### TASK REQUIREMENTS
Every line in the records below with the string "allocPort" needs to be copied out.

Data excerpts:
====
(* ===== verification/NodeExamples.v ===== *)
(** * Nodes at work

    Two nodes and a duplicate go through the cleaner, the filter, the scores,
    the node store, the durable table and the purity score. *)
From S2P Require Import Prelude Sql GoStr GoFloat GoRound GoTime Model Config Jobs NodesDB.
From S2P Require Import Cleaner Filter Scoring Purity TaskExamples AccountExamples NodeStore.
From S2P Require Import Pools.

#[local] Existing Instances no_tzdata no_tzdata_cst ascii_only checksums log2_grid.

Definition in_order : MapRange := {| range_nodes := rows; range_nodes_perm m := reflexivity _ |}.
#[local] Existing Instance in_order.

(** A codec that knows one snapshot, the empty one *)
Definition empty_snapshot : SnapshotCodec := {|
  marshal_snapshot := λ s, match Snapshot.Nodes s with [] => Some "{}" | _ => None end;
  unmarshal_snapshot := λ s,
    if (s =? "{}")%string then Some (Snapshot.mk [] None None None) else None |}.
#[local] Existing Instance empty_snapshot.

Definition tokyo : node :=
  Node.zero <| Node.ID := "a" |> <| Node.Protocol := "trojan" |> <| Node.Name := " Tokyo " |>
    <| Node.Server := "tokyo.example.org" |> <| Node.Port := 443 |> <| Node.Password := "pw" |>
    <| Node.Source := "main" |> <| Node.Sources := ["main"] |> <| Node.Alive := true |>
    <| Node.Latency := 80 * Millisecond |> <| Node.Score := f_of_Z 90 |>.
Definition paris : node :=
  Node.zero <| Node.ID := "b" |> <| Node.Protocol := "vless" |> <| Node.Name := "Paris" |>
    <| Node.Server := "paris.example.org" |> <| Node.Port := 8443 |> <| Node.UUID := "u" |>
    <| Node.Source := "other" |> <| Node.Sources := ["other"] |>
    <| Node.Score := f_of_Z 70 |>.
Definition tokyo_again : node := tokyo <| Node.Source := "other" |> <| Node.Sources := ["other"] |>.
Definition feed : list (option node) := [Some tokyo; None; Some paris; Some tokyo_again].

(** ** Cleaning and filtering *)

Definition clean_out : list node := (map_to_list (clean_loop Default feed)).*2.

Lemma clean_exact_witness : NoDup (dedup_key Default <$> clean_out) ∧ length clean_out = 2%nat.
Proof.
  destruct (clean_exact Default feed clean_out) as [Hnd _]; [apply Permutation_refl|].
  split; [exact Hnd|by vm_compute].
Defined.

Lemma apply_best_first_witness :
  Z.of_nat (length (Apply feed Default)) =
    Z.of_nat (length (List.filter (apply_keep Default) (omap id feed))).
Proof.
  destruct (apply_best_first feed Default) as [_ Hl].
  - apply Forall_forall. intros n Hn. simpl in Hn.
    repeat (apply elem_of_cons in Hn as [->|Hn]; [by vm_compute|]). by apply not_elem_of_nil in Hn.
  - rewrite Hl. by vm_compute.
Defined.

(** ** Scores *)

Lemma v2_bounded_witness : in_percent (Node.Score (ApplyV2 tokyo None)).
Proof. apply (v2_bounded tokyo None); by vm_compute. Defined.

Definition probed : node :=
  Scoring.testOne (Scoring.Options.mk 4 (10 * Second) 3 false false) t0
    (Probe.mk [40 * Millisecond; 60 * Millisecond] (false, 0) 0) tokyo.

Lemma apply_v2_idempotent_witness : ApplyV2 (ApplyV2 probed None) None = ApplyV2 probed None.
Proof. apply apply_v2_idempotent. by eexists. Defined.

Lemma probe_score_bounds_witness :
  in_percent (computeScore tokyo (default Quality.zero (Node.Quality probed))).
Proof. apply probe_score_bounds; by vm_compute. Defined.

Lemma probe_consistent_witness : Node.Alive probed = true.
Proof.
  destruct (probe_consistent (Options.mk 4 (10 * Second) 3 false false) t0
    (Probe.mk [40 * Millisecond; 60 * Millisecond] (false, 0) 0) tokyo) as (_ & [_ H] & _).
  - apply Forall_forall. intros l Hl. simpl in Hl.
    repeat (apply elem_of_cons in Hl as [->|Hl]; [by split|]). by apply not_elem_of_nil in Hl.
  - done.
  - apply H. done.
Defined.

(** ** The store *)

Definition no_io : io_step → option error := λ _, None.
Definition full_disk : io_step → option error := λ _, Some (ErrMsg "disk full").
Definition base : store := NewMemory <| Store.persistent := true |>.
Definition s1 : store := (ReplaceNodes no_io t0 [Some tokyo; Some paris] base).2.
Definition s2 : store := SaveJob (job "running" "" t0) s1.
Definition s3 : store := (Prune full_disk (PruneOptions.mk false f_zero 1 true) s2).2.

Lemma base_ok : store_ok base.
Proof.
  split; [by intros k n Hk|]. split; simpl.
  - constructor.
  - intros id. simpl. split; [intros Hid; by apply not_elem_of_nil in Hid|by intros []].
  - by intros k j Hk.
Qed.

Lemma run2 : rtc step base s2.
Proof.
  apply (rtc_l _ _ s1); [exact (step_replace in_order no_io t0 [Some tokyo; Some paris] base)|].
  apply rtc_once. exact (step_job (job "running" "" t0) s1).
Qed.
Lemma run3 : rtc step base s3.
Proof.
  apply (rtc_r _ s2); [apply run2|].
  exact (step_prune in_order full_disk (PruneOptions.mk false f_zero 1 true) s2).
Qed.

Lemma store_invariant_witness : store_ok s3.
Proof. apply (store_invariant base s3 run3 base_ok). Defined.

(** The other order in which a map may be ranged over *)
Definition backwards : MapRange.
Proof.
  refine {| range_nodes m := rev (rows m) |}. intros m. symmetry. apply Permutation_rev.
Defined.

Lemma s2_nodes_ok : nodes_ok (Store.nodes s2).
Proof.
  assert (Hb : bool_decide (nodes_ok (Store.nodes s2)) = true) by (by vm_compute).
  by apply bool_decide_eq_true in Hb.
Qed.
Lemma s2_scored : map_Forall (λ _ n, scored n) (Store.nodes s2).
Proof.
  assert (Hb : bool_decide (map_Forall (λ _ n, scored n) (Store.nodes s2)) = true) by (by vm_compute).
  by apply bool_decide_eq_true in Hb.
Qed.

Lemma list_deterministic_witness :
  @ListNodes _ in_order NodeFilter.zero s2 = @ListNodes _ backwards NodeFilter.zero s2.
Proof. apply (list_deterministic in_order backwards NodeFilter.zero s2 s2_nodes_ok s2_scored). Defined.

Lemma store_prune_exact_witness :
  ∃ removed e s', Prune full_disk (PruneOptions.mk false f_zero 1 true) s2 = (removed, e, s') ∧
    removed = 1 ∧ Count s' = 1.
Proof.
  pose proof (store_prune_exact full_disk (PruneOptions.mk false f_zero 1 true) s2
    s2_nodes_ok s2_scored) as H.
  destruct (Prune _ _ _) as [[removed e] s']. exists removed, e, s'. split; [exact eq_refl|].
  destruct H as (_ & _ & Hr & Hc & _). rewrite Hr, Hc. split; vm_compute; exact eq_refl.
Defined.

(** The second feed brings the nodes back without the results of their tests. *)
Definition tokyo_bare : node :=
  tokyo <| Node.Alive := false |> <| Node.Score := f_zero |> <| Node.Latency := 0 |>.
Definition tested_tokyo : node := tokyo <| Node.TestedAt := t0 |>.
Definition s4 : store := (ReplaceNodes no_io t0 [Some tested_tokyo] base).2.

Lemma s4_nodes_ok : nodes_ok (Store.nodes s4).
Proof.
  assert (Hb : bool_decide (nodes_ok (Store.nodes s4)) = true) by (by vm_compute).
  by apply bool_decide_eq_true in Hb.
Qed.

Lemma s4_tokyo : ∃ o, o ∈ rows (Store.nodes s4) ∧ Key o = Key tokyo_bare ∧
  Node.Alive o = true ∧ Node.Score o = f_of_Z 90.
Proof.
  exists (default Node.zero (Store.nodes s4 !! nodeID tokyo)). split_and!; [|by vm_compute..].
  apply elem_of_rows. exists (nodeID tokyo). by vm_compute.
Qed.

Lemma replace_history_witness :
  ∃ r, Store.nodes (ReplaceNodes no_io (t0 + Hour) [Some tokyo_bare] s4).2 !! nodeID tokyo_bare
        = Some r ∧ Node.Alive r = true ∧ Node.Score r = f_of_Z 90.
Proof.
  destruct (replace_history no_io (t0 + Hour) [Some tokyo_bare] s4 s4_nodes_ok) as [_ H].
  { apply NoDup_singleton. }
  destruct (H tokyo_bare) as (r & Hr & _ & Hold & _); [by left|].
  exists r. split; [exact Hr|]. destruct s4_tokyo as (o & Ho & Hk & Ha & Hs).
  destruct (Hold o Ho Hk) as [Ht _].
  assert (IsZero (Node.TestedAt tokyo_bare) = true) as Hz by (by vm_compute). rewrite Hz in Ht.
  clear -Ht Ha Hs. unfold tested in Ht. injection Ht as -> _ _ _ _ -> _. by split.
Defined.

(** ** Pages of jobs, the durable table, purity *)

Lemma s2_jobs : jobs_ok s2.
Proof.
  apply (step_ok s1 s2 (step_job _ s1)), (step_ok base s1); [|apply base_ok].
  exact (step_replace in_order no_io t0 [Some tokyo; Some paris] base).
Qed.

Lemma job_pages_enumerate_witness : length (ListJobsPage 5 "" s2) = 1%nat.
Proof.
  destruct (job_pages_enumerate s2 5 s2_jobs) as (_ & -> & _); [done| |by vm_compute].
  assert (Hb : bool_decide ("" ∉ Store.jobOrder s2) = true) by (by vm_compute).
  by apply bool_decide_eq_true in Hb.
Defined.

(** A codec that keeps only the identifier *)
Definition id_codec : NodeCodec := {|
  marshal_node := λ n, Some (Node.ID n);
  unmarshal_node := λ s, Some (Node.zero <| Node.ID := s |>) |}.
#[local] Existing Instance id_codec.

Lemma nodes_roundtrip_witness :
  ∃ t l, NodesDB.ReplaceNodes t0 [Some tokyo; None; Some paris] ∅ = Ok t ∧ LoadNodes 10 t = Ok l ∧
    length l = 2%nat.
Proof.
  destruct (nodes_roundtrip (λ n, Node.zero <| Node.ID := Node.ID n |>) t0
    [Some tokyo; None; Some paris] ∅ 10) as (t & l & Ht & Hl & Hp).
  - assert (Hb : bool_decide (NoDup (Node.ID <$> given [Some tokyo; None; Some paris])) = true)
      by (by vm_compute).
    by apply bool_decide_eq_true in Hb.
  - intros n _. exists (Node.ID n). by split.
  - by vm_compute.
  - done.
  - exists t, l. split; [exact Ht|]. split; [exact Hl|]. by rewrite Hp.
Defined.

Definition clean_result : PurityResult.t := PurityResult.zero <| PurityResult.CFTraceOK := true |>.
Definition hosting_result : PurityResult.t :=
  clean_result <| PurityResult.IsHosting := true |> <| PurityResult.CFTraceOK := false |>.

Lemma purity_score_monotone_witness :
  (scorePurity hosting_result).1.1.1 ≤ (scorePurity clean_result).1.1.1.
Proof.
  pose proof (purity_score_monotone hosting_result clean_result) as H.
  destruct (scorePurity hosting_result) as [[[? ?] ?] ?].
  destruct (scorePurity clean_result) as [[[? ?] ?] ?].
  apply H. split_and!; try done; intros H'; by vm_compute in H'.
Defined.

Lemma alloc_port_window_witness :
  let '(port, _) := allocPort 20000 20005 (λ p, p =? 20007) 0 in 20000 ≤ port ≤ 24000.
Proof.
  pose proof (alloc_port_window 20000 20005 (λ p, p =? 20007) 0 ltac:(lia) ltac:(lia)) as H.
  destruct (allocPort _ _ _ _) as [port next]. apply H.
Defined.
====
### OUTPUT BELOW
  let '(port, _) := allocPort 20000 20005 (λ p, p =? 20007) 0 in 20000 ≤ port ≤ 24000.
  destruct (allocPort _ _ _ _) as [port next]. apply H.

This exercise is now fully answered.